# [What you will do]
In the entries below, identify every line with the string "GetDebugCard" and copy it.

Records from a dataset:
(* ===== verification/Debug.v ===== *)
(** * Debugging: api_debug.go

    GetDebugCard, GetDebugCampaign, GetDebugMessage, GetDebugQueues and GetDebugStuck, with ChannelDepths of
    pipeline/bus.go.  The tables do not carry campaigns.updated_at nor campaign_targets.created_at: the first is
    left out of the answers, [newest] is the order of the second.  Queries without ORDER BY are read in the order of the
    table. *)

From S2P Require Import Prelude Effects Models Pipeline Store HexUtil StateWriter Sql QueryStore Executor CampaignControl ControlScenario BatchPreload CardKeyStore MessageHistory Api Search Cards CardGroups Profiles Assets ApiScenario Lists Views.

(** ** pipeline/bus.go: ChannelDepths *)

(** What is queued in the channels of the bus. *)
Record Channels := mkChannels {
  ch_Activate : list effect; ch_SendSMS : list effect; ch_DLR : list effect;
  ch_MO : list effect; ch_MessageLog : list effect; ch_CardState : list effect
}.

Definition ChannelDepths (b : Channels) : list (string * Z) :=
  [("activate", zlen (ch_Activate b)); ("send_sms", zlen (ch_SendSMS b)); ("dlr", zlen (ch_DLR b));
   ("mo", zlen (ch_MO b)); ("message_log", zlen (ch_MessageLog b)); ("card_state", zlen (ch_CardState b))].

(** ** Shards by campaign and status *)

Definition shardsOf (a : Api) : list CampaignShard.t := cp_shards (ap_ctl a).

Definition inGroup (k : string * string) (s : CampaignShard.t) : Prop := (CampaignShard.CampaignID s, CampaignShard.Status s) = k.
#[global] Instance inGroup_dec k s : Decision (inGroup k s).
Proof. unfold inGroup. apply _. Defined.

(** MIN of a column over the rows of a group. *)
Definition minimum (l : list Z) : option Z :=
  match l with [] => None | x :: l => Some (foldl Z.min x l) end.

Record shardRow := mkShardRow { sr_campaign : string; sr_status : string; sr_count : Z; sr_oldest : option Z }.

(** [SELECT campaign_id, status, COUNT( * ), MIN(created_at) ... GROUP BY campaign_id, status] *)
Definition groupShards (l : list CampaignShard.t) : list shardRow :=
  (fun k => let rows := filter (inGroup k) l in
            mkShardRow (fst k) (snd k) (zlen rows) (minimum (CampaignShard.CreatedAt <$> rows)))
    <$> remove_dups ((fun s => (CampaignShard.CampaignID s, CampaignShard.Status s)) <$> l).

(** The loop that fills [shards]. *)
Definition byStatus (rows : list shardRow) : gmap string (Z * option Z) :=
  foldl (fun m r => <[sr_status r := (sr_count r, sr_oldest r)]> m) ∅ rows.

(** The loop that fills [shardsByCampaign]; a campaign without an entry has the nil map. *)
Definition byCampaign (rows : list shardRow) : gmap string (gmap string (Z * option Z)) :=
  foldl (fun m r => <[sr_campaign r := <[sr_status r := (sr_count r, sr_oldest r)]> (default ∅ (m !! sr_campaign r))]> m) ∅ rows.

(** ** Stale work *)

Definition fiveMinutes : Z := 5 * 60 * 1000000000.

(** Every card of the campaign has reached an end. *)
Definition finished (s : CampaignStats.t) : bool :=
  (0 <? CampaignStats.Total s) && (CampaignStats.Pending s =? 0) && (CampaignStats.InProgress s =? 0) &&
  (CampaignStats.Completed s + CampaignStats.Failed s + CampaignStats.Skipped s =? CampaignStats.Total s).

Definition olderBy (col : CampaignShard.t -> Z) (a b : CampaignShard.t) : Prop := col a <= col b.
#[global] Instance olderBy_dec col a b : Decision (olderBy col a b).
Proof. unfold olderBy. apply _. Defined.

(** [WHERE status = ? AND col < ? ORDER BY col ASC LIMIT 100] *)
Definition staleShards (status : string) (col : CampaignShard.t -> Z) (cutoff : Z) (a : Api) : list CampaignShard.t :=
  take 100 (merge_sort (olderBy col)
    (filter (fun s => CampaignShard.Status s = status /\ col s < cutoff) (shardsOf a))).

Section Debug.
Context (parse : string -> option string) (newest : forall {A}, list A -> list A).
Arguments newest {_} _.
Context (counterRead query_ : bool) (channelStats : option Channels).

(** ** GetDebugCard *)

Record debugCard := mkDebugCard {
  dc_card : Card.t; dc_counters : list CardCounterRecord.t; dc_state : option CardStateRecord.t;
  dc_messages : list MessageRecord.t; dc_targets : list CampaignTarget.t
}.

Definition GetDebugCard (id : string) : VM (Response.t * option debugCard) :=
  withUUID parse id (fun cardID =>
  orMissing "card not found" "failed to load card"
    (on_api (do! o <- readApi (fun a => cards (cardsDb a) !! cardID); do! card <- first o; do! _ <- preload [card]; ret card)) (fun card =>
  orFail "failed to load card counters" (if counterRead then on_counters (GetCountersByCard parse cardID) else ret []) (fun counters =>
  orFail "failed to load card state" (queried query_ (on_query (QueryStore_GetCardState cardID))) (fun state =>
  orFail "failed to load card messages" (queried query_ (on_history (ListCardMessages cardID 50))) (fun messages =>
  orFail "failed to load card targets"
    (on_api (readApi (fun a => take 20 (newest (filter (fun t => CampaignTarget.CardID t = cardID) (cp_targets (ap_ctl a))))))) (fun targets =>
  answer [] (mkDebugCard card counters state messages targets))))))).

(** ** GetDebugCampaign *)

Record debugCampaign := mkDebugCampaign {
  dg_campaign : Campaign.t; dg_commands : list CampaignCommand.t; dg_stats : CampaignStats.t; dg_targets : Z;
  dg_shards : gmap string Z; dg_sample : list CampaignCardView.t; dg_failed : list string
}.

(** [Preload("CampaignCommands").First(&campaign, "id = ?", campaignID)] *)
Definition campaignWithCommands (campaignID : string) : AM (Campaign.t * list CampaignCommand.t) :=
  do! o <- readApi (fun a => campaigns (cardsDb a) !! campaignID);
  do! campaign <- first o;
  do! cmds <- readApi (fun a => filter (fun c => CampaignCommand.CampaignID c = campaignID) (campaign_commands (cardsDb a)));
  ret (campaign, cmds).

Definition GetDebugCampaign (id : string) : VM (Response.t * option debugCampaign) :=
  withUUID parse id (fun campaignID =>
  orMissing "campaign not found" "failed to load campaign" (on_api (campaignWithCommands campaignID)) (fun '(campaign, cmds) =>
  orFail "failed to load campaign stats" (queried query_ (on_query (QueryStore_CampaignStats campaignID))) (fun stats =>
  orFail "failed to load campaign cards" (queried query_ (on_query (ListCampaignCards campaignID ""))) (fun cards =>
  orFail "failed to load failed cards" (queried query_ (on_query (ListFailedCardIDs campaignID))) (fun failedCardIDs =>
  orFail "failed to load shard summary"
    (on_api (readApi (fun a => groupShards (filter (fun s => CampaignShard.CampaignID s = campaignID) (shardsOf a))))) (fun shardRows =>
  orFail "failed to load target count"
    (on_api (readApi (fun a => zlen (filter (fun t => CampaignTarget.CampaignID t = campaignID) (cp_targets (ap_ctl a)))))) (fun targetCount =>
  answer [] (mkDebugCampaign campaign cmds stats targetCount (fst <$> byStatus shardRows) (take 50 cards) failedCardIDs)))))))).

(** ** GetDebugMessage *)

Definition GetDebugMessage (id : string) : VM (Response.t * option (MessageRecord.t * list MessageRecord.t)) :=
  withUUID parse id (fun msgID =>
  orFail "failed to load message" (queried query_ (on_history (MessageHistory.GetMessage msgID))) (fun o =>
  match o with
  | None => refuse 404 "message not found"
  | Some msg =>
      orFail "failed to load message chain" (queried query_ (on_history (ListCardMessages (MessageRecord.CardID msg) 50))) (fun messages =>
      answer [] (msg, messages))
  end)).

(** ** GetDebugQueues *)

Record queueItem := mkQueueItem { qi_campaign : Campaign.t; qi_stats : CampaignStats.t; qi_shards : gmap string (Z * option Z) }.

Definition queueItemOf (statsByCampaign : gmap string CampaignStats.t) (shards : gmap string (gmap string (Z * option Z)))
    (campaign : Campaign.t) : queueItem :=
  mkQueueItem campaign (default CampaignStats.zero (statsByCampaign !! Campaign.ID campaign))
    (default ∅ (shards !! Campaign.ID campaign)).

Definition GetDebugQueues : VM (Response.t * option (list queueItem * option (list (string * Z)))) :=
  orFail "failed to load campaigns" (on_api (readApi (fun a => snd <$> map_to_list (campaigns (cardsDb a))))) (fun campaigns =>
  orFail "failed to load campaign stats" (queried query_ (on_query (CampaignStatsBatch (Campaign.ID <$> campaigns)))) (fun statsByCampaign =>
  orFail "failed to load shard queues" (on_api (readApi (fun a => groupShards (shardsOf a)))) (fun shardRows =>
  answer [] (queueItemOf statsByCampaign (byCampaign shardRows) <$> campaigns, ChannelDepths <$> channelStats)))).

(** ** GetDebugStuck *)

Record stuck := mkStuck {
  sk_running : list (Campaign.t * CampaignStats.t); sk_publishing : list CampaignShard.t; sk_pending : list CampaignShard.t
}.

Definition staleRunning (statsByCampaign : gmap string CampaignStats.t) (running : list Campaign.t) : list (Campaign.t * CampaignStats.t) :=
  filter (fun p => finished (snd p) = true)
    ((fun c => (c, default CampaignStats.zero (statsByCampaign !! Campaign.ID c))) <$> running).

Definition GetDebugStuck : VM (Response.t * option stuck) :=
  do! now_ <- now;
  let cutoff := now_ - fiveMinutes in
  orFail "failed to load running campaigns"
    (on_api (readApi (fun a => filter (fun c => Campaign.Status c = "running") (snd <$> map_to_list (campaigns (cardsDb a)))))) (fun running =>
  orFail "failed to load running campaign stats" (queried query_ (on_query (CampaignStatsBatch (Campaign.ID <$> running)))) (fun statsByCampaign =>
  orFail "failed to load stale publishing shards"
    (on_api (readApi (staleShards "publishing" CampaignShard.UpdatedAt cutoff))) (fun stalePublishing =>
  orFail "failed to load stale pending shards"
    (on_api (readApi (staleShards "pending" CampaignShard.CreatedAt cutoff))) (fun stalePending =>
  answer [] (mkStuck (staleRunning statsByCampaign running) stalePublishing stalePending))))).
End Debug.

# [Answer box]
    GetDebugCard, GetDebugCampaign, GetDebugMessage, GetDebugQueues and GetDebugStuck, with ChannelDepths of
(** ** GetDebugCard *)
Definition GetDebugCard (id : string) : VM (Response.t * option debugCard) :=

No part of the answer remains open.